The answer must be a single number: how many lines in the entries hold the string "ResourceContents".

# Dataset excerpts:
......

(* ===== verification/Tenants.v ===== *)
(** * The objects and documents of every tenant

    The storage node as a whole against an abstract store: the templates and functions of the
    tenants, and a map from their entities to documents. Sequences of commands, from any tenants,
    refine updates of that store, because the keys a command writes belong to its entity or its
    tree. That needs the names of the tenants to hold no underscore, which nothing checks: the keys
    of two tenants coincide otherwise; and that after each command the DHT answers with the values put
    last, which is a condition on the run. Updates of templates and functions are not among the commands:
    they link an object under a name its root already has, and IPFS does not document the order of
    the links that gives. *)

From Stdlib Require Import ZArith Lia List Bool Ascii String.
From stdpp Require Import base gmap strings list fin_maps.
From S2P Require Import Prelude.
From S2P Require Import Cpp.
From S2P Require Import Json.
From S2P Require Import JsonText.
From S2P Require Import Wire.
From S2P Require Import Node.
From S2P Require Import Expression.
From S2P Require Import Query.
From S2P Require Import Queue.
From S2P Require Import Store.
From S2P Require Import Documents.

(** The keys of different entities differ. *)
Lemma entity_key_inj (tid tid' e e' : string) : mem "_" tid = false -> mem "_" tid' = false ->
  entity_key tid e = entity_key tid' e' -> tid = tid' /\ e = e'.
Proof.
  intros H H' E. unfold entity_key in E. cbn in E. injection E as E.
  destruct (piece_inj "_" tid tid' [e] [e'] H H' E) as [-> K]. cbn in K. now injection K as ->.
Qed.

Lemma string_app_cancel (a b c : string) : a +:+ b = a +:+ c -> b = c.
Proof. induction a as [|x a IH]; [easy|]. cbn. intros E. apply IH. now injection E. Qed.

(** So do the keys of trees and of objects. *)
Lemma tree_key_inj (tree tree' tid tid' : string) : object_tree tree -> object_tree tree' ->
  root_key (tree_key tree tid) = root_key (tree_key tree' tid') -> tree = tree' /\ tid = tid'.
Proof. intros H H'. unfold root_key, tree_key. tree_cases; cbn; intros E; try discriminate; injection E as E; cbn in E; now subst. Qed.

Lemma object_key_inj (tree tree' tid tid' id id' : string) : object_tree tree -> object_tree tree' ->
  mem "_" tid = false -> mem "_" tid' = false -> object_key tree tid id = object_key tree' tid' id' ->
  tree = tree' /\ tid = tid' /\ id = id'.
Proof.
  intros H H' U U'. unfold object_key. tree_cases; cbn; intros E; try discriminate; injection E as E;
    destruct (piece_inj "_" tid tid' [id] [id'] U U' E) as [-> K]; cbn in K; now injection K as ->.
Qed.

(** What the tenants have: the texts of templates and functions, and the documents of entities. *)
Record store := mkStore {
  objects : gmap (string * string * string) string;
  entities : gmap (string * string) (gmap string json)
}.

(** A change of the state as a message asks for it: who sent it and for which client, the
    transaction, the tenant, the identifier drawn for a new object, and the command. *)
Record request := mkRequest {
  source : string; channel : string; txid : string; tenant : string; guid : string; command : list string
}.

Section Tenants.
Context `{BoostStrings} `{JsonText} `{Services} `{StdSort} `{Merkle} `{Dht} `{UnorderedMap} `{!Online}.
Context (memory : Z).

(** What a request does to the store. *)
Inductive store_step (A : store) (r : request) : store -> Prop :=
| document_command (e : string) (docs docs' : gmap string json) :
    entities A !! (tenant r, e) = Some docs -> updates e (guid r) docs (command r) docs' ->
    store_step A r (mkStore (objects A) (<[(tenant r, e) := docs']> (entities A)))
| new_template (text : string) :
    command r = ["1"; text] -> mem "_" (tenant r) = false -> objects A !! ("template", tenant r, guid r) = None ->
    store_step A r (mkStore (<[("template", tenant r, guid r) := base64_decode text]> (objects A))
                            (<[(tenant r, guid r) := ∅]> (entities A)))
| new_function (text : string) :
    command r = ["3"; text] -> mem "_" (tenant r) = false -> objects A !! ("function", tenant r, guid r) = None ->
    store_step A r (mkStore (<[("function", tenant r, guid r) := base64_decode text]> (objects A)) (entities A))
| delete_template (id text : string) :
    command r = ["7"; id] -> objects A !! ("template", tenant r, id) = Some text ->
    store_step A r (mkStore (delete ("template", tenant r, id) (objects A)) (delete (tenant r, id) (entities A)))
| delete_function (id text : string) :
    command r = ["9"; id] -> objects A !! ("function", tenant r, id) = Some text ->
    store_step A r (mkStore (delete ("function", tenant r, id) (objects A)) (entities A)).

Inductive store_run : store -> list request -> store -> Prop :=
| run_nil A : store_run A [] A
| run_cons A A1 A2 r rs : store_step A r A1 -> store_run A1 rs A2 -> store_run A (r :: rs) A2.

(** The storage node executes the requests in order. *)
Definition execute (r : request) : M storage_node unit :=
  executeStateChangeCommand memory (command r) (source r) (channel r) (txid r) (tenant r) (guid r).

Fixpoint execute_all (rs : list request) : M storage_node unit :=
  match rs with [] => mret tt | r :: rs => execute r;; execute_all rs end.

(** ** Trees *)

(** A tree links the objects of the store, and their keys name them. *)
Record tree_holds (s : storage_node) (A : store) (tree tid : string) : Prop := {
  tree_stored : dht_value s (root_key (tree_key tree tid)) = "" \/ stored (dht_value s (root_key (tree_key tree tid)));
  tree_names : NoDup (map fst (tree_links s (tree_key tree tid)));
  tree_objects : forall id h, (id, h) ∈ tree_links s (tree_key tree tid) <->
    exists text, objects A !! (tree, tid, id) = Some text /\ h = addObject text;
  tree_keys : forall id text, objects A !! (tree, tid, id) = Some text -> dht_value s (object_key tree tid id) = addObject text
}.

Lemma tree_frame (s s' : storage_node) (A A' : store) (tree tid : string) :
  dht_value s' (root_key (tree_key tree tid)) = dht_value s (root_key (tree_key tree tid)) ->
  (forall id, dht_value s' (object_key tree tid id) = dht_value s (object_key tree tid id)) ->
  (forall id, objects A' !! (tree, tid, id) = objects A !! (tree, tid, id)) ->
  tree_holds s A tree tid -> tree_holds s' A' tree tid.
Proof.
  intros Er Eo Ea [St Nm Ob Ke]. assert (L : tree_links s' (tree_key tree tid) = tree_links s (tree_key tree tid))
    by (unfold tree_links; now rewrite Er).
  constructor; rewrite ?L, ?Er; auto.
  - intros id h. now rewrite Ob, Ea.
  - intros id text. rewrite Ea, Eo. apply Ke.
Qed.

Lemma link_fst (l : list (string * string)) (id : string) : id ∈ map fst l <-> exists h, (id, h) ∈ l.
Proof.
  rewrite list_elem_of_fmap. split; [intros ((k & h) & -> & Hin); now exists h | intros (h & Hin); now exists (id, h)].
Qed.

Lemma tree_takes (s : storage_node) (A : store) (tree tid id : string) :
  tree_holds s A tree tid -> objects A !! (tree, tid, id) = None -> takes s (tree_key tree tid) id.
Proof.
  intros [[E|St] Nm Ob Ke] N; [now left|]. unfold takes.
  destruct (String.eqb_spec (dht_value s (root_key (tree_key tree tid))) "") as [E|E]; [now left|]. right. split; [exact St|].
  unfold names. intros (h & Hin)%link_fst. unfold tree_links in Ob. unfold root_links in Ob. rewrite (proj2 (String.eqb_neq _ _) E) in Ob.
  apply Ob in Hin as (text & T & _). congruence.
Qed.

(** Links without one name. *)
Lemma elem_of_list_filter_names (l : list (string * string)) (id k h : string) :
  (k, h) ∈ List.filter (fun p => negb (String.eqb p.1 id)) l <-> k <> id /\ (k, h) ∈ l.
Proof.
  rewrite !list_elem_of_In, filter_In. cbn. rewrite negb_true_iff, String.eqb_neq. tauto.
Qed.

Lemma nodup_filter_names (l : list (string * string)) (id : string) : NoDup (map fst l) ->
  NoDup (map fst (List.filter (fun p => negb (String.eqb p.1 id)) l)).
Proof.
  induction l as [|[k h] l IH]; [now cbn|]. cbn [map fst List.filter]. intros Hd. inversion Hd as [|? ? Hn Hd']; subst.
  destruct (String.eqb k id); cbn [negb map fst]; [now apply IH|]. constructor; [|now apply IH].
  intros (h' & Hin)%link_fst. apply Hn, link_fst. exists h'. now apply elem_of_list_filter_names in Hin.
Qed.

(** The links after a change are those of the new root. *)
Lemma changed_links (tree tid id value : string) (links : list (string * string)) (s s' : storage_node) :
  settled s' -> tree_change tree tid id value links s s' -> tree_links s' (tree_key tree tid) ≡ₚ links.
Proof. intros St [[N _] L _ _]. unfold tree_links, root_links. rewrite !St, (proj2 (String.eqb_neq _ _) N). exact L. Qed.
Lemma prompt_reports_expenses_witness :
  validate Samples.budget = Next (Samples.budget_income, Samples.budget_parsed)
  /\ (exists n, (1 <= n)%nat
        /\ prompts (fst (analyze Samples.budget Samples.advises))
           = repeat (prompt_head ++ "50,000.00" ++ nl
                       ++ "Total Expenses : â‚¹19,500.50" ++ nl
                       ++ "Remaining      : â‚¹30,499.50" ++ nl
                       ++ nl ++ "Expense Breakdown:" ++ nl
                       ++ "  - Rent: â‚¹15,000.00" ++ nl
                       ++ "  - Food And Dining: â‚¹4,500.50" ++ nl
                       ++ "  - Misc: â‚¹0.00"
                       ++ prompt_tail) n)
  /\ (exists n, (1 <= n)%nat
        /\ prompts (fst (analyze (Body (VDict overspent)) Samples.advises))
           = repeat (prompt_head ++ "20,000.00" ++ nl
                       ++ "Total Expenses : â‚¹21,250.00" ++ nl
                       ++ "Remaining      : â‚¹-1,250.00" ++ nl
                       ++ nl ++ "Expense Breakdown:" ++ nl
                       ++ "  - Rent: â‚¹15,000.00" ++ nl
                       ++ "  - Food And Dining: â‚¹6,250.00" ++ nl
                       ++ "  - Misc: â‚¹0.00"
                       ++ prompt_tail) n)
  /\ title (replace "_" " " "food_AND_dining") = "Food And Dining".
Proof.
  assert (Hv : validate Samples.budget
               = Next (Samples.budget_income, Samples.budget_parsed))
    by (vm_compute; reflexivity).
  split; [exact Hv |].
  split; [| split].
  - pose proof (proj1 (proj1 prompt_reports_expenses Samples.budget Samples.advises
                         Samples.budget_income Samples.budget_parsed Hv
                         ltac:(repeat constructor))) as H.
    vm_compute in H |- *. exact H.
  - pose proof (proj1 (proj2 prompt_reports_expenses) overspent Samples.advises 20000
                  [("rent", 15000); ("food_and_dining", 6250); ("misc", 0)]
                  eq_refl eq_refl ltac:(discriminate)) as H.
    assert (Hnd : NoDup (List.map fst [("rent", 15000); ("food_and_dining", 6250);
                                       ("misc", 0)]))
      by (repeat constructor; cbn; intuition discriminate).
    assert (Hall : Forall (fun e : string * Z => is_ascii (fst e) = true /\ 0 <= snd e)
                     [("rent", 15000); ("food_and_dining", 6250); ("misc", 0)])
      by (repeat constructor; cbn; lia).
    specialize (H Hnd Hall ltac:(lia) ltac:(cbn; lia)).
    vm_compute in H |- *. exact H.
  - exact (proj2 (proj2 prompt_reports_expenses) ["food"; "AND"; "dining"]
             ltac:(repeat constructor)).
Defined.

End PromptFigures.
End NotificationService.

(** ** screens/VideoPlayerScreen.tsx *)
Module VideoPlayer.
Import JsString.

Local Open Scope Z_scope.

Definition INITIAL_HLS_URL : string :=
  "https://test-streams.mux.dev/x36xhzz/x36xhzz.m3u8".
Definition SKIP_TIME_MS : Z := 10000.
Definition CONTROL_FADE_TIMEOUT : Z := 3000.

(** *** What the player reports *)

(** AVPlaybackStatusSuccess, the fields the screen reads.
    [durationMillis] is optional in expo-av. *)
Module Status.
Record AVPlaybackStatusSuccess : Type := {
  positionMillis : Z;
  durationMillis : option Z;
  isPlaying : bool;
  isBuffering : bool;
  didJustFinish : bool
}.
End Status.

(** AVPlaybackStatus: [status.isLoaded] selects the success record. *)
Inductive AVPlaybackStatus : Type :=
| NotLoaded
| Loaded (successStatus : Status.AVPlaybackStatusSuccess).

(** [x || 0] on a number: zero is the only falsy number represented. *)
Definition orZero (x : Z) : Z := if x =? 0 then 0 else x.

(** [x || 0] on an optional number *)
Definition orZeroOpt (x : option Z) : Z :=
  match x with
  | Some v => orZero v
  | None => 0
  end.

(** *** The component state (the [useState] cells) *)
Record State : Type := {
  currentVideoUrl : string;
  inputVideoUrl : string;
  isPlaying : bool;
  isFullscreen : bool;
  duration : Z;
  position : Z;
  volume : Q;
  isBuffering : bool;
  controlsVisible : bool;
  isSeeking : bool
}.

Definition initialState : State :=
  {| currentVideoUrl := INITIAL_HLS_URL;
     inputVideoUrl := INITIAL_HLS_URL;
     isPlaying := false;
     isFullscreen := false;
     duration := 0;
     position := 0;
     volume := 1%Q;
     isBuffering := false;
     controlsVisible := true;
     isSeeking := false |}.

Definition setCurrentVideoUrl (v : string) (s : State) : State :=
  {| currentVideoUrl := v; inputVideoUrl := inputVideoUrl s;
     isPlaying := isPlaying s; isFullscreen := isFullscreen s;
     duration := duration s; position := position s; volume := volume s;
     isBuffering := isBuffering s; controlsVisible := controlsVisible s;
     isSeeking := isSeeking s |}.

Definition setInputVideoUrl (v : string) (s : State) : State :=
  {| currentVideoUrl := currentVideoUrl s; inputVideoUrl := v;
     isPlaying := isPlaying s; isFullscreen := isFullscreen s;
     duration := duration s; position := position s; volume := volume s;
     isBuffering := isBuffering s; controlsVisible := controlsVisible s;
     isSeeking := isSeeking s |}.

Definition setIsPlaying (v : bool) (s : State) : State :=
  {| currentVideoUrl := currentVideoUrl s; inputVideoUrl := inputVideoUrl s;
     isPlaying := v; isFullscreen := isFullscreen s;
     duration := duration s; position := position s; volume := volume s;
     isBuffering := isBuffering s; controlsVisible := controlsVisible s;
     isSeeking := isSeeking s |}.

Definition setIsFullscreen (v : bool) (s : State) : State :=
  {| currentVideoUrl := currentVideoUrl s; inputVideoUrl := inputVideoUrl s;
     isPlaying := isPlaying s; isFullscreen := v;
     duration := duration s; position := position s; volume := volume s;
     isBuffering := isBuffering s; controlsVisible := controlsVisible s;
     isSeeking := isSeeking s |}.

Definition setDuration (v : Z) (s : State) : State :=
  {| currentVideoUrl := currentVideoUrl s; inputVideoUrl := inputVideoUrl s;
     isPlaying := isPlaying s; isFullscreen := isFullscreen s;
     duration := v; position := position s; volume := volume s;
     isBuffering := isBuffering s; controlsVisible := controlsVisible s;
     isSeeking := isSeeking s |}.

Definition setPosition (v : Z) (s : State) : State :=
  {| currentVideoUrl := currentVideoUrl s; inputVideoUrl := inputVideoUrl s;
     isPlaying := isPlaying s; isFullscreen := isFullscreen s;
     duration := duration s; position := v; volume := volume s;
     isBuffering := isBuffering s; controlsVisible := controlsVisible s;
     isSeeking := isSeeking s |}.

Definition setIsBuffering (v : bool) (s : State) : State :=
  {| currentVideoUrl := currentVideoUrl s; inputVideoUrl := inputVideoUrl s;
     isPlaying := isPlaying s; isFullscreen := isFullscreen s;
     duration := duration s; position := position s; volume := volume s;
     isBuffering := v; controlsVisible := controlsVisible s;
     isSeeking := isSeeking s |}.

Definition setControlsVisible (v : bool) (s : State) : State :=
  {| currentVideoUrl := currentVideoUrl s; inputVideoUrl := inputVideoUrl s;
     isPlaying := isPlaying s; isFullscreen := isFullscreen s;
     duration := duration s; position := position s; volume := volume s;
     isBuffering := isBuffering s; controlsVisible := v;
     isSeeking := isSeeking s |}.

Definition setIsSeeking (v : bool) (s : State) : State :=
  {| currentVideoUrl := currentVideoUrl s; inputVideoUrl := inputVideoUrl s;
     isPlaying := isPlaying s; isFullscreen := isFullscreen s;
     duration := duration s; position := position s; volume := volume s;
     isBuffering := isBuffering s; controlsVisible := controlsVisible s;
     isSeeking := v |}.

(** *** Commands sent to the collaborators *)
Inductive OrientationLock : Type := LANDSCAPE_LEFT | PORTRAIT.

Inductive Command : Type :=
| pauseAsync
| playAsync
| setPositionAsync (positionMillis : Z)
| lockAsync (orientation : OrientationLock)
| alert (title message : string).

(** Completion callbacks given to [Animated.timing(fadeAnim, ..).start]:
    the one of [fadeInControls], which closes over the [isPlaying] of the
    render that created it, and the one of [fadeOutControls]. *)
Inductive EndCallback : Type :=
| armHideTimerIf (isPlaying : bool)
| hideControls.
(** * The repository selector of corsaiflow

    A shallow embedding of [DataRepositoryTool._run]
    (src/corsaiflow/tools/data_repository_tool.py) together with the default
    catalog of [DataRoutingCrew.repositories]
    (src/corsaiflow/crews/data_routing_crew/data_routing_crew.py), and the
    properties of the keyword scorer stated in the specification.

    Python values are modelled as follows.
    - [str]: a [string] whose characters are code points below 256, so that
      [str.lower], [str.split] and the [in] operator are modelled exactly on
      that range.
    - [Dict[str, str]] (a repository descriptor): a [gmap string string];
      [d.get(k, dflt)] is [get_or d k dflt], [d.get(k)] is [d !! k] and
      [d[k]] raises [KeyError] when the key is absent.
    - [int] scores: [nat] (scores only ever grow from 0).
    - the returned text: the value that is rendered, see [outcome]. *)

From Stdlib Require Import String Ascii List Arith Lia Bool Permutation.
From stdpp Require Import base option list strings gmap sorting.

Local Open Scope string_scope.
Local Open Scope list_scope.
Local Open Scope nat_scope.

(** ** Python string operations *)

Module PyStr.

(** [c.isspace()] for a code point below 256: TAB, LF, VT, FF, CR, the four
    separators FS, GS, RS, US, the space, NEL and the no-break space. *)
Definition isspace (c : ascii) : bool :=
  let n := nat_of_ascii c in
  (((9 <=? n) && (n <=? 13)) || ((28 <=? n) && (n <=? 32))
   || (n =? 133) || (n =? 160))%nat.
(** The object [req] of [submitTask], built by the literal and the two
    conditional assignments. *)
Definition submitTask_body (a : SubmitTaskArgs) : JsVal :=
  let req :=
    [("user_img_url", JStr (user_img_url a));
     ("cloth_img_url", JStr (cloth_img_url a));
     ("category", JStr "1");
     ("is_sync", JStr "0")] in
  let req :=
    match cloth_id a with
    | Some id => if nonempty id then set_property req "cloth_id" (JStr id) else req
    | None => req
    end in
  let req :=
    match cloth_description a with
    | Some d => if nonempty d then set_property req "caption" (JStr d) else req
    | None => req
    end in
  JObj req.

Definition submitTask_request (c : HeyBeautyClient) (a : SubmitTaskArgs) : HttpRequest :=
  {| url := apiBaseUrl c ++ "/mcp-vton";
     method := "POST";
     headers := [("Authorization", "Bearer " ++ apiKey c)];
     body := submitTask_body a |}.

Definition submitTask (c : HeyBeautyClient) (a : SubmitTaskArgs) : M TryOnTask :=
  try_catch
    (if negb (nonempty (user_img_url a)) || negb (nonempty (cloth_img_url a))
     then throw (Error "user_img_url and cloth_img_url are required")
     else
       console_log (submitTask_body a) ;;;
       resp <- do_fetch (submitTask_request c a) ;;
       if negb (ok resp)
       then throw (Error ("request failed with status " ++ Number_toString (status resp)))
       else
         data <- unwrap resp ;;
         uuid <- lift (Get data "uuid") ;;
         created <- lift (Get data "created_at") ;;
         updated <- lift (Get data "updated_at") ;;
         st <- lift (Get data "status") ;;
         img <- lift (Get data "tryon_img_url") ;;
         ret {| task_id := uuid;
                created_at := created;
                updated_at := updated;
                task_status := st;
                tryon_img_url := or_else img (JStr "") |})
    (fun error => throw error).

Definition queryTask_request (c : HeyBeautyClient) (task_id : string) : HttpRequest :=
  {| url := apiBaseUrl c ++ "/get-task-info";
     method := "POST";
     headers := [("Content-Type", "application/json");
                 ("Authorization", "Bearer " ++ apiKey c)];
     body := JObj [("task_uuid", JStr task_id)] |}.

Definition queryTask (c : HeyBeautyClient) (task_id : string) : M TryOnTask :=
  try_catch
    (resp <- do_fetch (queryTask_request c task_id) ;;
     if negb (ok resp)
     then throw (Error ("request failed with status: " ++ Number_toString (status resp)))
     else
       data <- unwrap resp ;;
       created <- lift (Get data "created_at") ;;
       updated <- lift (Get data "updated_at") ;;
       st <- lift (Get data "status") ;;
       img <- lift (Get data "tryon_img_url") ;;
       ret {| task_id := JStr task_id;
              created_at := created;
              updated_at := updated;
              task_status := st;
              tryon_img_url := or_else img (JStr "") |})
    (fun error => throw error).

End Client.
Export Client.

(** ** The server entry point: the six request handlers *)
Module Handlers.

(** Process-wide configuration: what [getParamValue("HEYBEAUTY_API_KEY")]
    finds on the command line or in the environment. *)
Record Config : Type := {
  param_HEYBEAUTY_API_KEY : option string
}.

(** [const heybeautyApiKey = getParamValue("HEYBEAUTY_API_KEY") || ""] *)
Definition heybeautyApiKey (cfg : Config) : string :=
  match param_HEYBEAUTY_API_KEY cfg with
  | Some k => if nonempty k then k else ""
  | None => ""
  end.

Inductive RequestParams : Type :=
| ListResources
| ReadResource (uri : string)
| ListTools
| CallTool (name : string) (arguments : option (list (string * JsVal)))
| ListPrompts
| GetPrompt (name : string).

(** An inbound MCP request: its parameters and what
    [getAuthValue(request, "HEYBEAUTY_API_KEY")] finds in its auth context. *)
Record Request : Type := {
  auth_HEYBEAUTY_API_KEY : option string;
  params : RequestParams
}.

(** [getAuthValue(request, "HEYBEAUTY_API_KEY") || heybeautyApiKey] *)
Definition resolve_apiKey (cfg : Config) (request : Request) : string :=
  match auth_HEYBEAUTY_API_KEY request with
  | Some k => if nonempty k then k else heybeautyApiKey cfg
  | None => heybeautyApiKey cfg
  end.

Record Resource : Type := {
  uri : string;
  mimeType : string;
  name : JsVal;
  description : string
}.

Record ResourceContents : Type := {
  contents_uri : string;
  contents_mimeType : string;
  text : JsVal
}.

(** The text [JSON.stringify(res)] of a tool result, kept as the value that
    is serialised. *)
Inductive JsonText : Type :=
| JSON_stringify (res : TryOnTask).

Record ToolContent : Type := {
  content_type : string;
  content_text : JsonText
}.

Record PropertySchema : Type := {
  property_name : string;
  property_type : string;
  property_description : string
}.

Record Tool : Type := {
  tool_name : string;
  tool_description : string;
  schema_type : string;
  properties : list PropertySchema;
  required : list string
}.

Record Prompt : Type := {
  prompt_name : string;
  prompt_description : string
}.

Record PromptMessage : Type := {
  role : string;
  message_type : string;
  message_text : string
}.

Inductive Response : Type :=
| ResourcesResult (resources : list Resource)
| ContentsResult (contents : list ResourceContents)
| ToolsResult (tools : list Tool)
| ToolCallResult (content : list ToolContent)
| PromptsResult (prompts : list Prompt)
| MessagesResult (messages : list PromptMessage).

(** [clothes.map(f)] on an untyped value. *)
Fixpoint map_items {B} (f : JsVal -> M B) (l : list JsVal) : M (list B) :=
  match l with
  | [] => ret []
  | x :: rest =>
      y <- f x ;;
      ys <- map_items f rest ;;
      ret (y :: ys)
  end.

Definition Array_map {B} (v : JsVal) (f : JsVal -> M B) : M (list B) :=
  match v with
  | JArr items => map_items f items
  | JUndefined => throw (TypeError "Cannot read properties of undefined (reading 'map')")
  | JNull => throw (TypeError "Cannot read properties of null (reading 'map')")
  | _ => throw (TypeError "clothes.map is not a function")
  end.

(** [clothes.find(pred)]: the first element the predicate accepts, or
    undefined. *)
Fixpoint find_item (pred : JsVal -> M bool) (l : list JsVal) : M JsVal :=
  match l with
  | [] => ret JUndefined
  | x :: rest =>
      b <- pred x ;;
      if b then ret x else find_item pred rest
  end.

Definition Array_find (v : JsVal) (pred : JsVal -> M bool) : M JsVal :=
  match v with
  | JArr items => find_item pred items
  | JUndefined => throw (TypeError "Cannot read properties of undefined (reading 'find')")
  | JNull => throw (TypeError "Cannot read properties of null (reading 'find')")
  | _ => throw (TypeError "clothes.find is not a function")
  end.

(** [v == s] with [s] a string: strings compare as strings, undefined and
    null equal no string, numbers and booleans compare with the numeric
    reading of [s], arrays and objects compare by their primitive (string)
    form. *)
Definition loose_eq_string (v : JsVal) (s : string) : M bool :=
  match v with
  | JUndefined | JNull => ret false
  | JStr t => ret (t =? s)%string
  | JNum n =>
      r <- string_to_number s ;;
      ret match r with Some m => n =? m | None => false end
  | JBool b =>
      r <- string_to_number s ;;
      ret match r with Some m => (if b then 1 else 0) =? m | None => false end
  | JArr _ | JObj _ =>
      t <- lift (ToString v) ;;
      ret (t =? s)%string
  end.

(** The callback of [clothes.map] in the list-resources handler. *)
Definition resource_of_clothe (clothe : JsVal) : M Resource :=
  cloth_id <- lift (Get clothe "cloth_id") ;;
  id <- lift (ToString cloth_id) ;;
  title <- lift (Get clothe "title") ;;
  description <- lift (Get clothe "description") ;;
  d <- lift (ToString description) ;;
  ret {| uri := "cloth:///" ++ id;
         mimeType := "text/plain";
         name := title;
         description := d |}.

(** The callback of [clothes.find] in the read-resource handler:
    [clothe.cloth_id == id]. *)
Definition clothe_has_id (id : string) (clothe : JsVal) : M bool :=
  cloth_id <- lift (Get clothe "cloth_id") ;;
  loose_eq_string cloth_id id.

(** Handler for [ListResourcesRequestSchema]. *)
Definition ListResourcesHandler (cfg : Config) (request : Request) : M Response :=
  try_catch
    (let apiKey := resolve_apiKey cfg request in
     if negb (nonempty apiKey)
     then throw (Error "HEYBEAUTY_API_KEY is not set")
     else
       let client := new_HeyBeautyClient apiKey None in
       clothes <- getClothes client ;;
       resources <- Array_map clothes resource_of_clothe ;;
       ret (ResourcesResult resources))
    (fun error => throw (Error ("get resources failed: " ++ message error))).

(** Handler for [ReadResourceRequestSchema]. *)
Definition ReadResourceHandler (cfg : Config) (request : Request) (uri : string)
  : M Response :=
  try_catch
    (let apiKey := resolve_apiKey cfg request in
     if negb (nonempty apiKey)
     then throw (Error "HEYBEAUTY_API_KEY is not set")
     else
       pathname <- new_URL_pathname uri ;;
       let id := replace_leading_slash pathname in
       let client := new_HeyBeautyClient apiKey None in
       clothes <- getClothes client ;;
       cloth <- Array_find clothes (clothe_has_id id) ;;
       if negb (ToBoolean cloth)
       then throw (Error ("Cloth " ++ id ++ " not found"))
       else
         img <- lift (Get cloth "cloth_img_url") ;;
         ret (ContentsResult
                [{| contents_uri := uri;
                    contents_mimeType := "text/plain";
                    text := img |}]))
    (fun error => throw (Error ("read resource failed: " ++ message error))).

......

# Result of this exercise:
2